I couldn't agree more that a firm like Amazon deserves close antitrust scrutiny. And I'm very glad we are focusing attention on these digital platforms, and that a group of state Attorneys General are now engaged in some sort of investigatory action. On the other hand, the AAP draping their goals in the language of high intellectual values is very frustrating to me. Despite the rhetoric in the AAP's lobbying document, the motive and the goal of its members is not to preserve "the marketplace of ideas." It is dollars and cents, and making sure that its members capture as much of the revenue from the book market as they can, even if that sometimes comes at the expense of authors and the reading public.
So, you see the threat Amazon potentially poses to the book business as a straight up marketplace issue, then? No need to make it a “marketplace of ideas” issue?
Amazon is unquestionably a beast in book retail—it has upwards of 90% of e-book sales and more than 40% of physical books. But I don't think Amazon wants to restrain the free flow of ideas. And I don't think the problem of a monopoly or monopsony power in the book market is a problem of censorship. For example, one particular AAP member—Penguin Random House—has a market share in trade book wholesale that is about the same as Amazon's share of retail paper book sales. Is that a threat to the marketplace of ideas, too? I doubt we will ever hear the AAP say that.
In the U.S., the tech industry is now drawing antitrust scrutiny. Clearly, there are many issues surrounding the tech industry that need to be addressed. But I have to ask, are we putting too much pressure on antitrust to rein the practices of these big, disruptive companies?
That’s a good question, and no one can be sure. But my whole book is devoted to the argument that technological change is not particularly special or new. So, before we revise or reject antitrust because we think it won't work in the new digital economy, I'd like us to try to actually enforce the antitrust laws we have. We haven't enforced our antitrust laws for real in decades. I believe that if we had a real merger policy, and solid monopolization enforcement for a good decade or so, we'd be blown away by how flexible and appropriate it is to handle our purportedly new circumstances.

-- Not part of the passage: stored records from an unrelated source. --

(* ===== verification/_CoqProject ===== *)
-Q . S2P
Prelude.v
CLayout.v
CLayoutFacts.v
VmlinuxBase.v
VmlinuxSock.v
VmlinuxNet.v
VmlinuxTask.v
LayoutThms.v
BpfEnv.v
LruKernel.v
RingBuffer.v
Helper.v
NetworkProbe.v
NetpolicyDrop.v
SyscallProbe.v
Fixtures.v
HelperThms.v
NetworkProbeFacts.v
NetworkProbeSpec.v
NetworkProbeThms.v
NetworkProbeWitness.v
Concurrency.v
NetpolicySpec.v
NetpolicyThms.v
FullMaps.v
ProbeReads.v
RustStd.v
Controller.v
System.v
ControllerThms.v
SystemFacts.v
SystemSpec.v
SystemThms.v
SystemWitness.v
Traffic.v
TrafficFacts.v
TrafficThms.v
TrafficWitness.v
EndToEnd.v
SyscallRecorder.v
SyscallRecorderFacts.v
SyscallRecorderThms.v
Broker.v
BrokerFacts.v
Delivery.v
DeliveryFacts.v
DeliveryThms.v
DeliveryWitness.v
SyscallDelivery.v
SyscallDeliveryThms.v
PodDetails.v
Reconciler.v
ReconcilerThms.v
RustText.v
PodWatcher.v
PodWatcherThms.v
Node.v
Auth.v
GoStd.v
KubePolicy.v
Matcher.v
MatcherThms.v
StandardPolicy.v
StandardPolicyFacts.v
StandardPolicyThms.v
CiliumPolicy.v
BrokerQueries.v
PolicyService.v
PolicyStore.v
Aggregator.v
FlowAudit.v
Retention.v
ServiceWatcher.v
WatcherWitness.v
WatchedPod.v
PolicyWitness.v
AuditWitness.v
AggregatorThms.v
Pipeline.v
Seccomp.v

In the book you make a compelling case that we should fix the laws where they are broken, and enforce the laws where they work, and overall, do a better job of showing how antitrust laws and competition policies benefit us. That’s a big job—I won’t ask you to take it all on here. But where would you start?
With better data and information. Antitrust was killed by federal judges in the 1970s and 80s. These judges justified what I think was a pretty activist intervention by citing books and articles in conservative economics that cast theoretical doubt on antitrust injury. They demanded better proof that private conduct was actually harmful to the public before allowing the government to step in. Well, within the last decade or so, economists are finding more and more empirical proof of harm from corporate concentration and anticompetitive conduct. So that's where the government could really step up—by aggressively studying and presenting all this data. These federal judges are not somehow bad, and most of them aren’t predisposed against enforcing our antitrust laws. They’ve just come to believe that the courts needed to weigh the costs and benefits of enforcement in a certain way. Now, we need to persuade they've gotten that wrong.